Her controversial theory, in her new book Help! I'm Being Bullied, a self-help manual for parents, teachers and children, is in conflict with current thinking.
However, she bases her theory on her own research with teenagers, particularly regarding bullying over appearance.
"While adults may tell children to ignore taunts or dismiss personal remarks as just teasing, this is very real for children," she said.
"Most schools do have things in place to help with bullying, but most kids who have been bullied don't have the self-confidence to access them.
She added: "If you feel bad about yourself then your body language changes, and if you give off aggressive or submissive body language, other people react to that.
"It stops you being able to build social skills to deal with it."

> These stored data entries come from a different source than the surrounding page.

(** The whole of [sweep_depth] on an accepted book and a positive quantity. *)
Lemma sweep_depth_eq b sd q :
  sweepable b -> 0 < scaled q ->
  let ps := side_pairs b sd in
  let f := exact_fraction q in
  sweep_depth b sd q =
    if frac_leb f (depth ps) then
      match last_price ps (takes f ps) None with
      | Some w => Ok (mkFill sd (rb_envelope_index b) (rb_payload_sha256 b) (epoch_id b) f f
                        (cost ps (takes f ps)) (cost ps (takes f ps) / f)%Qc w
                        (count_taken (takes f ps)))
      | None => vwap_error "sweep produced no consumed levels"
      end
    else depth_rejected.
Proof.
  intros Hsw Hq ps f. pose proof (exact_fraction_pos q Hq) as Hf. fold f in Hf.
  pose proof (side_levels_exact b sd Hsw) as He. unfold sweep_depth.
  rewrite (proj2 (Z.leb_gt _ _)) by done. destruct Hsw as (_ & _ & Hid). rewrite Hid.
  cbn [raise_if mbind result_bind]. fold f.
  rewrite (sweep_levels_spec (side_levels b sd) f 0 0 None He Hf).
  cbn [mbind result_bind remaining notional consumed worst].
  change (map level_pair (side_levels b sd)) with ps. rewrite Z.add_0_l, Qcplus_0_l.
  pose proof (takes_sum f ps) as Hsum.
  rewrite Hsum; [|by apply Qclt_le_weak|by apply pairs_nonneg]. clear Hsum.
  destruct (frac_leb f (depth ps)) eqn:E.
  - replace (f - f)%Qc with 0%Qc by ring. rewrite (proj2 (frac_eqb_spec _ _) eq_refl). cbn [negb].
    destruct (last_price _ _ _) as [w|]; [|done].
    rewrite frac_div_Ok by (intros H; rewrite H in Hf; by apply Qclt_not_eq in Hf).
    done.
  - apply frac_leb_false in E. replace (frac_eqb (f - depth ps) 0) with false; [done|].
    symmetry. apply bool_decide_eq_false. intros H. qc_lra.
Qed.

(** The greedy allocation of a fill. *)
Definition fill_allocation (b : ReconstructedBook) (fill : ExecutableFill) : list Qc :=
  takes (requested_quantity fill) (side_pairs b (side fill)).

Lemma sweep_depth_inv b sd q fill :
  sweepable b -> sweep_depth b sd q = Ok fill ->
  let ps := side_pairs b sd in
  let f := exact_fraction q in
  (0 < f)%Qc /\ (f <= depth ps)%Qc /\ side fill = sd /\ requested_quantity fill = f /\
  filled_quantity fill = f /\ notional_quote fill = cost ps (takes f ps) /\
  vwap fill = (cost ps (takes f ps) / f)%Qc /\ last_price ps (takes f ps) None = Some (worst_price fill) /\
  consumed_levels fill = count_taken (takes f ps).
Proof.
  intros Hsw H ps f. assert (0 < scaled q) as Hq.
  { unfold sweep_depth in H. inv_ok. by reflect_bools. }
  rewrite sweep_depth_eq in H by done. fold ps f in H.
  destruct (frac_leb f (depth ps)) eqn:E; [|done]. apply frac_leb_spec in E.
  destruct (last_price _ _ _) as [w|] eqn:El; [|done]. injection H as <-. cbn.
  split_and!; try done. by apply exact_fraction_pos.
Qed.
(* ===== verification/Decoded.v ===== *)
(** * Decoded: what the strict decoder returns

    [strict_json] of any bytes: no value of what it returns is a float, no object has
    a key twice, every text is a normalised sequence of Unicode scalar values, and
    encoding it canonically and decoding again gives it back in the order of its keys. *)

From S2P Require Import Prelude PyStr Num PyObj Json JsonRoundtrip Bytes ByteLaws EvidenceIo Documents.
Open Scope Z_scope.

(** ** Code points *)

(** A code point, surrogates included. *)
Definition char_ok (c : Z) : Prop := 0 <= c <= 1114111.

(** The characters of the text are code points. *)
Definition chars (s : pystr) : Prop := Forall char_ok s.

(** A scanner's value has a property, and what is left are code points. *)
Definition scans {A} (P : A -> Prop) (m : result (A * pystr)) : Prop :=
  forall a r, m = Ok (a, r) -> P a /\ chars r.

Lemma scans_bind {A B} P Q (m : result (A * pystr)) (f : A * pystr -> result (B * pystr)) :
  scans P m -> (forall a r, P a -> chars r -> scans Q (f (a, r))) -> scans Q (m ≫= f).
Proof. intros Hm Hf b r ([a r'] & Ha & Hb)%bind_Ok. destruct (Hm _ _ Ha). by eapply Hf. Qed.

Lemma scans_Ok {A} (P : A -> Prop) a r : P a -> chars r -> scans P (Ok (a, r)).
Proof. by intros Ha Hr ? ? [= <- <-]. Qed.

Lemma scans_Raise {A} (P : A -> Prop) e : scans P (Raise e). Proof. done. Qed.

#[local] Hint Resolve scans_Raise scans_Ok : core.

Lemma chars_cons c s : chars (c :: s) <-> char_ok c /\ chars s.
Proof. apply Forall_cons. Qed.

Lemma skip_space_chars s : chars s -> chars (skip_space s).
Proof.
  unfold skip_space. induction 1 as [|c s Hc Hs IH]; [constructor|]. cbn [drop_while].
  destruct (json_space c); [done|by constructor].
Qed.

Lemma hex_value_range c n : hex_value c = Some n -> 0 <= n < 16.
Proof. unfold hex_value. intros H. repeat case_match; simplify_eq; reflect_bools; lia. Qed.

Lemma read_hex4_chars s c r : chars s -> read_hex4 s = Some (c, r) -> 0 <= c < 65536 /\ chars r.
Proof.
  intros Hs H. unfold read_hex4 in H. destruct s as [|a [|b [|d [|e t]]]]; try done.
  rewrite !chars_cons in Hs. destruct (hex_value a) eqn:Ha; [|done]. destruct (hex_value b) eqn:Hb; [|done].
  destruct (hex_value d) eqn:Hd; [|done]. destruct (hex_value e) eqn:He; [|done].
  apply hex_value_range in Ha, Hb, Hd, He. cbn in H. injection H as <- <-. split; [lia|tauto].
Qed.

Lemma read_escape_chars s : chars s -> scans char_ok (read_escape s).
Proof.
  intros Hs c r. unfold read_escape, char_ok. intros H.
  repeat (case_match; subst; try done).
  all: repeat match goal with
    | H : chars (_ :: _) |- _ => apply chars_cons in H as [? H]
    | H : read_hex4 ?s = Some _ |- _ => apply read_hex4_chars in H as [? ?]; [|done]
    | H : is_high_surrogate _ = true |- _ => unfold is_high_surrogate in H
    | H : is_low_surrogate _ = true |- _ => unfold is_low_surrogate in H
    end; simplify_eq; reflect_bools; (split; [lia|]); try done; rewrite ?chars_cons; tauto.
Qed.

Lemma scan_string_chars fuel s : chars s -> scans chars (scan_string fuel s).
Proof.
  revert s; induction fuel as [|fuel IH]; intros s Hs; [done|]. cbn [scan_string]. destruct s as [|c t]; [done|].
  apply chars_cons in Hs as [Hc Ht].
  assert (forall k t', char_ok k -> chars t' -> scans chars ('(cs, r) ← scan_string fuel t'; Ok (k :: cs, r))) as Hrec.
  { intros k t' Hk Ht'. eapply scans_bind; [by apply IH|]. intros cs r Hcs Hr. apply scans_Ok; [by apply chars_cons|done]. }
  destruct (Z.eq_dec c 34) as [->|]; [apply scans_Ok; [constructor|done]|].
  destruct (Z.eq_dec c 92) as [->|].
  { eapply scans_bind; [by apply read_escape_chars|]. intros k r Hk Hr. by apply Hrec. }
  repeat (case_match; try done); by apply Hrec.
Qed.
Lemma verify_troves_Ok capture v :
  verify_trove_capture capture = Ok v -> exists calls, calls_of capture calls /\ troves_sound calls v.
Proof.
  unfold verify_trove_capture. rewrite trove_or_invalid_Ok. destruct capture as [| | | | | |d]; try done.
  unfold verify_troves_body. intros Hv.
  do 7 (apply bind_Ok in Hv as (? & _ & Hv)). apply bind_Ok in Hv as (requested & _ & Hv).
  apply bind_Ok in Hv as (borrower & Hb & Hv). apply bind_Ok in Hv as ([[block hash] stamp] & _ & Hv).
  apply bind_Ok in Hv as (items & Hitems & Hv). destruct items as [| | | | |items|]; try done.
  apply bind_Ok in Hv as (_ & _ & (calls & Hcalls & Hv)%bind_Ok).
  apply bind_Ok in Hv as ([sys u1] & Hsys & Hv). apply bind_Ok in Hv as ([target u2] & Htgt & Hv).
  apply bind_Ok in Hv as (number & _ & ([[found status] u3] & Hq & Hv)%bind_Ok).
  apply bind_Ok in Hv as (_ & _ & [= <-]).
  assert (says (read_trove calls (sy_price sys) (sy_gas sys) borrower) target) as Ht by by exists u1, u2.
  exists calls. split; [by exists d, block, items|]. split; cbn [te_system te_borrower te_target te_place te_queue_status].
  - by exists [], u1.
  - exists borrower. split; [done|]. split; [done|]. intros Hsize.
    destruct (read_queue_Ok _ _ _ _ _ _ _ _ Ht Hsize Hq) as [nodes Hn]. exists nodes. split; [done|].
    eapply chain_sound, qp_chain. exact Hn.
  - by eapply read_trove_sound.
  - intros Hbig. unfold read_queue in Hq. rewrite (proj2 (Z.ltb_lt _ _)) in Hq by done. by injection Hq as <- <- _.
Qed.
Lemma verify_troves_borrower d v :
  verify_trove_capture (JDict d) = Ok v -> json_item (u "borrower") d = Ok (te_borrower v).
Proof.
  unfold verify_trove_capture. rewrite trove_or_invalid_Ok. unfold verify_troves_body. intros Hv.
  do 7 (apply bind_Ok in Hv as (? & _ & Hv)). apply bind_Ok in Hv as (requested & Hr & Hv).
  apply bind_Ok in Hv as (borrower & _ & Hv). apply bind_Ok in Hv as ([[block hash] stamp] & _ & Hv).
  apply bind_Ok in Hv as (items & _ & Hv). destruct items as [| | | | |items|]; try done.
  apply bind_Ok in Hv as (_ & _ & (calls & _ & Hv)%bind_Ok).
  apply bind_Ok in Hv as ([sys u1] & _ & ([target u2] & _ & Hv)%bind_Ok).
  apply bind_Ok in Hv as (number & _ & ([[found status] u3] & _ & Hv)%bind_Ok).
  by apply bind_Ok in Hv as (_ & _ & [= <-]).
Qed.
(* ===== verification/PackageErrors.v ===== *)
(** * Every [FrozenPackageError] carries one of the thirteen codes

    The operations of the reader raise that class only through its constructor;
    what the decoders, the constructors of records and the standard library raise
    is of another class.  [coded] states it of a computation. *)

From S2P Require Import Prelude PyStr Num PyObj Exact Json Bytes Market Provenance Evidence.
From S2P Require Import Decision FrozenPackage.
Open Scope Z_scope.

Definition coded_exn (e : exn) : Prop :=
  exn_class e = FrozenPackageError -> is_Ok (error_code e) = true.

Definition coded {A} (m : result A) : Prop :=
  match m with Ok _ => True | Raise e => coded_exn e end.

Lemma coded_frozen {A} c : coded (frozen_error (A:=A) c).
Proof. by destruct c. Qed.

Lemma coded_frozen_if b c : coded (frozen_if b c).
Proof. destruct b; [by destruct c|done]. Qed.

Lemma coded_raise {A} c msg : c <> FrozenPackageError -> coded (raise (A:=A) c msg).
Proof. by intros Hc ?. Qed.

Lemma coded_raise_if b c msg : c <> FrozenPackageError -> coded (raise_if b c msg).
Proof. intros Hc. destruct b; [by intros ?|done]. Qed.

Lemma coded_expect {A} (o : option A) c msg : c <> FrozenPackageError -> coded (expect o c msg).
Proof. intros Hc. destruct o; [done|by intros ?]. Qed.

Lemma coded_expect_code {A} (o : option A) c :
  coded (expect o FrozenPackageError (error_code_value c)).
Proof. destruct o; [done|by destruct c]. Qed.

Lemma coded_bind {A B} (m : result A) (f : A -> result B) :
  coded m -> (forall a, coded (f a)) -> coded (m ≫= f).
Proof. destruct m; cbn; auto. Qed.

Lemma coded_fmap {A B} (m : result A) (f : A -> B) : coded m -> coded (f <$> m).
Proof. by destruct m. Qed.

Lemma coded_mapR {A B} (f : A -> result B) l : (forall x, x ∈ l -> coded (f x)) -> coded (mapR f l).
Proof.
  induction l as [|x l IH]; intros Hf; cbn [mapR]; [done|]. apply coded_bind; [apply Hf; left|].
  intros y. apply coded_bind; [apply IH; intros z Hz; apply Hf; by right|done].
Qed.

Lemma coded_foldM {A S} (step : S -> A -> result S) s l :
  (forall s x, coded (step s x)) -> coded (foldM step s l).
Proof.
  intros Hf. revert s; induction l as [|x l IH]; intros s; cbn [foldM]; [done|].
  by apply coded_bind.
Qed.

Lemma coded_try {A} (m : result A) cs h :
  coded m -> (forall e, coded (h e)) -> coded (try_except m cs h).
Proof. destruct m as [|e]; cbn; [done|]. destruct (existsb _ _); auto. Qed.

Create HintDb coded.
Ltac coded_step :=
  match goal with
  | |- coded (_ ≫= _) => apply coded_bind; [|intros ?]
  | |- coded (mbind _ _) => apply coded_bind; [|intros ?]
  | |- coded (_ <$> _) => apply coded_fmap
  | |- coded (frozen_error _) => apply coded_frozen
  | |- coded (frozen_if _ _) => apply coded_frozen_if
  | |- coded (raise _ _) => apply coded_raise; discriminate
  | |- coded (raise_if _ _ _) => apply coded_raise_if; discriminate
  | |- coded (expect _ FrozenPackageError _) => apply coded_expect_code
  | |- coded (expect _ _ _) => apply coded_expect; discriminate
  | |- coded (Ok _) => exact I
  | |- coded (mapR _ _) => apply coded_mapR; intros ? ?
  | |- coded (foldM _ _ _) => apply coded_foldM; intros ? ?
  | |- coded (try_except _ _ _) => apply coded_try; [|intros ?]
  | |- coded (match ?x with _ => _ end) => destruct x
  | |- coded (let '(_, _) := ?x in _) => destruct x
  | |- coded _ => solve [eauto with coded]
  end.
Ltac coded := repeat coded_step.

(** ** The standard library *)

Lemma coded_json_error {A} : coded (json_error (A:=A)).
Proof. apply coded_raise. discriminate. Qed.

Lemma coded_int base s : coded (py_int base s).
Proof. unfold py_int. coded. Qed.
Lemma coded_str_int z : coded (py_str_int z).
Proof. unfold py_str_int. coded. Qed.
#[export] Hint Resolve coded_json_error coded_int coded_str_int : coded.

Lemma coded_read_escape s : coded (read_escape s).
Proof. unfold read_escape. repeat (case_match; try done). Qed.
#[export] Hint Resolve coded_read_escape : coded.

Lemma coded_scan_string fuel s : coded (scan_string fuel s).
Proof.
  revert s; induction fuel as [|fuel IH]; intros s; cbn [scan_string]; coded.
Qed.
#[export] Hint Resolve coded_scan_string : coded.

Lemma coded_scan_number neg s : coded (scan_number default_hooks neg s).
Proof. unfold scan_number, on_float, default_hooks. coded. Qed.

Lemma coded_scan_constant s m : scan_constant default_hooks s = Some m -> coded m.
Proof. unfold scan_constant. repeat case_match; intros [= <-]; done. Qed.

Lemma coded_pairs ps : coded (on_pairs default_hooks ps).
Proof. done. Qed.
#[export] Hint Resolve coded_scan_number coded_pairs : coded.

Lemma coded_scan fuel :
  (forall s, coded (scan_value default_hooks fuel s)) /\
  (forall s, coded (scan_items default_hooks fuel s)) /\
  (forall s, coded (scan_pairs default_hooks fuel s)).
Proof.
  induction fuel as [|fuel (IHv & IHi & IHp)]; [done|]. split_and!; intros s.
  - cbn [scan_value]. destruct s as [|c t]; [apply coded_json_error|].
    destruct (scan_constant default_hooks (c :: t)) eqn:E; [|coded].
    apply coded_scan_constant in E. coded.
  - cbn [scan_items]. coded.
  - cbn [scan_pairs]. coded.
Qed.

Lemma coded_json_loads s : coded (json_loads s).
Proof.
  unfold json_loads, json_loads_with. destruct (coded_scan (S (2 * length s))) as (Hv & _).
  coded.
Qed.

Lemma coded_decode_utf8 b : coded (decode_utf8 b).
Proof.
  unfold decode_utf8. generalize (length b). intros n. revert b.
  induction n as [|n IH]; intros b; destruct b; cbn [decode_utf8_fuel]; coded.
Qed.

Lemma coded_decode_ascii b : coded (decode_ascii b).
Proof. unfold decode_ascii. coded. Qed.

Lemma coded_bytes_fromhex s : coded (bytes_fromhex s).
Proof.
  remember (length s) as n eqn:Hn. revert s Hn. induction n as [n IH] using lt_wf_ind; intros s ->.
  destruct s as [|c t]; [done|]. cbn [bytes_fromhex]. destruct (ascii_space c).
  { eapply IH; [|done]. cbn. lia. }
  destruct t as [|d t]; [coded|]. destruct (hex_digit c), (hex_digit d); coded.
  eapply IH; [|done]; cbn; lia.
Qed.
#[export] Hint Resolve coded_json_loads coded_decode_utf8 coded_decode_ascii coded_bytes_fromhex : coded.

Lemma coded_dumps y j : coded (json_dumps_with y j).
Proof.
  induction j as [| | | | |l IH|d IH] using json_ind_nested; cbn [json_dumps_with]; coded.
  - by apply (Forall_at _ _ _ IH).
  - by eapply (Forall_at _ _ _ IH).
Qed.

Lemma coded_json_repr `{UnicodeTables} j : coded (json_repr j).
Proof.
  induction j as [| | | | |l IH|d IH] using json_ind_nested; cbn [json_repr]; coded.
  - by apply (Forall_at _ _ _ IH).
  - by eapply (Forall_at _ _ _ IH).
Qed.
#[export] Hint Resolve coded_dumps coded_json_repr : coded.

Lemma coded_json_str `{UnicodeTables} j : coded (json_str j).
Proof. unfold json_str. coded. Qed.

Lemma coded_json_int j : coded (json_int j).
Proof. unfold json_int, int_of_float. coded. Qed.

Lemma coded_json_item k d : coded (json_item k d).
Proof. unfold json_item. coded. Qed.
#[export] Hint Resolve coded_json_str coded_json_int coded_json_item : coded.

Lemma coded_subscript j k : coded (subscript k j).
Proof. unfold subscript. coded. Qed.

Lemma coded_uuid s : coded (uuid_parse s).
Proof. unfold uuid_parse. coded. Qed.

Lemma coded_read_bytes p d : coded (read_bytes p d).
Proof. unfold read_bytes. coded. Qed.
#[export] Hint Resolve coded_subscript coded_uuid coded_read_bytes : coded.

Lemma coded_item_int row k : coded (item_int row k).
Proof. unfold item_int. coded. Qed.
Lemma coded_item_str `{UnicodeTables} row k : coded (item_str row k).
Proof. unfold item_str. coded. Qed.
#[export] Hint Resolve coded_item_int coded_item_str : coded.

(** ** Records and mappings *)

Lemma coded_dec_le a b : coded (dec_le a b).
Proof. unfold dec_le. coded. Qed.
Lemma coded_dec_parse s : coded (dec_parse s).
Proof. unfold dec_parse. coded. Qed.
#[export] Hint Resolve coded_dec_le coded_dec_parse : coded.

Lemma coded_positive o : coded (require_positive_decimal o).
Proof. unfold require_positive_decimal. coded. Qed.

Lemma coded_optional {A} (f : obj -> result A) o : (forall o, coded (f o)) -> coded (optional f o).
Proof. intros Hf. unfold optional. coded. Qed.

Lemma coded_mapping_init a b c d e f g h i j k l m n o p q r s :
  coded (mapping_init a b c d e f g h i j k l m n o p q r s).
Proof.
  unfold mapping_init. pose proof coded_positive.
  coded; unfold require_printable_ascii, require_sha256, require_timestamp; coded;
    apply coded_optional; intros ?; unfold require_int, require_lighter_index, require_timestamp; coded.
Qed.
#[export] Hint Resolve coded_mapping_init : coded.

Ltac coded_record := unfold ev_require_sha256, ev_require_timestamp, require_text, require_count; coded.

Lemma coded_manifest a b c d : coded (capture_manifest_init a b c d).
Proof. unfold capture_manifest_init. coded_record. Qed.
Lemma coded_terminal a b c : coded (capture_terminal_init a b c).
Proof. unfold capture_terminal_init. coded_record. Qed.
Lemma coded_control a b c d : coded (control_evidence_init a b c d).
Proof. unfold control_evidence_init. coded_record. Qed.
Lemma coded_batch a b c d e : coded (raw_batch_init a b c d e).
Proof. unfold raw_batch_init. coded_record. Qed.
Lemma coded_envelope a b c d e f : coded (raw_envelope_init a b c d e f).
Proof. unfold raw_envelope_init. coded_record. Qed.
Lemma coded_minute a b c d e : coded (quality_minute_init a b c d e).
Proof. unfold quality_minute_init. coded_record. Qed.
Lemma coded_snapshot a b c : coded (mapping_snapshot_init a b c).
Proof. unfold mapping_snapshot_init. coded_record. Qed.
#[export] Hint Resolve coded_manifest coded_terminal coded_control coded_batch coded_envelope
  coded_minute coded_snapshot : coded.

(** ** The reader *)

Lemma coded_canonical_json j : coded (canonical_json_bytes j).
Proof. unfold canonical_json_bytes, json_dumps. coded. Qed.

Lemma coded_decode_canonical b : coded (decode_canonical_json b).
Proof. unfold decode_canonical_json. coded. Qed.

Lemma coded_relative p : coded (require_relative_member p).
Proof. unfold require_relative_member. apply coded_frozen_if. Qed.
#[export] Hint Resolve coded_canonical_json coded_decode_canonical coded_relative : coded.

Lemma coded_declare d j : coded (declare_member d j).
Proof. unfold declare_member. coded. Qed.

Lemma coded_scan_files d : coded (scan_regular_files d).
Proof. unfold scan_regular_files, scan_item. coded. Qed.

Lemma coded_verify r x m : coded (verify_member r x m).
Proof. unfold verify_member. coded. Qed.

Lemma coded_open_manifest root : coded (open_manifest root).
Proof. unfold open_manifest. coded. Qed.
#[export] Hint Resolve coded_declare coded_scan_files coded_verify coded_open_manifest : coded.

Lemma coded_reader_init `{UnicodeTables} root : coded (reader_init root).
Proof. unfold reader_init. coded. Qed.

Lemma coded_run r run : coded (require_run r run).
Proof. apply coded_frozen_if. Qed.

Lemma coded_ndjson r p : coded (read_ndjson r p).
Proof. unfold read_ndjson, read_text. coded. Qed.
#[export] Hint Resolve coded_run coded_ndjson : coded.

Lemma coded_exact_keys j ks : coded (require_exact_keys j ks).
Proof. unfold require_exact_keys. coded. Qed.

Lemma coded_mapping_document `{UnicodeTables} j : coded (mapping_from_document j).
Proof.
  pose proof coded_exact_keys.
  unfold mapping_from_document, text_of, identity_from_document, lighter_index_of, mapping_decision,
    optional_decimal_string, decimal_string. coded.
Qed.
#[export] Hint Resolve coded_exact_keys coded_mapping_document : coded.

Section reader_operations.
Context `{UnicodeTables} (r : reader) (run : uuid).

Lemma coded_read_manifest : coded (read_capture_manifest r run).
Proof using. unfold read_capture_manifest. coded. Qed.
Lemma coded_read_terminal : coded (capture_terminal r run).
Proof using. unfold capture_terminal, read_text. coded. Qed.
Lemma coded_iter_control : coded (iter_control_evidence r run).
Proof using. unfold iter_control_evidence. coded. Qed.
Lemma coded_iter_batches : coded (iter_raw_batches r run).
Proof using. unfold iter_raw_batches. coded. Qed.
Lemma coded_iter_envelopes : coded (iter_raw_envelopes r run).
Proof using. unfold iter_raw_envelopes. coded. Qed.
Lemma coded_iter_minutes : coded (iter_quality_minutes r run).
Proof using. unfold iter_quality_minutes. coded. Qed.
Lemma coded_read_snapshot : coded (read_mapping_snapshot r run).
Proof using. unfold read_mapping_snapshot. coded. Qed.
End reader_operations.
#[export] Hint Resolve coded_read_manifest coded_read_terminal coded_iter_control coded_iter_batches
  coded_iter_envelopes coded_iter_minutes coded_read_snapshot : coded.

Dr Lovegrove's top tips for beating bullying and taking control include:
* learning that everyone is bullied from time to time and learning to cope positively is a life skill;
* treating yourself with respect, showing others this is what you expect from them;
* seeing the best in people and realising that even bullies have some good qualities.
Dr Lovegrove said she retrained as a psychologist after being dismissed as "just a mum" while helping in her local school.
Her studies as a researcher at the University of West of England led to her working with children with physical disfigurements, both in the UK, including Great Ormond Street Hospital, and the USA.
"These children have the same type of concerns that all children have about their appearance. What we found is that the way you see yourself is the way people treat you," she said.
Her survey of 1,000 teenagers revealed that appearance was uppermost in their minds and many believed they were being bullied because of what they looked like.
"It's not just the archetypal child with red hair and glasses that gets bullied," she said.
"Many incredibly beautiful celebrities have revealed they were bullied too."
Dr Lovegrove is an anti-bullying consultant for Pembrokeshire LEA and a regular commentator on children's TV programmes, such as the BBC's Newsround.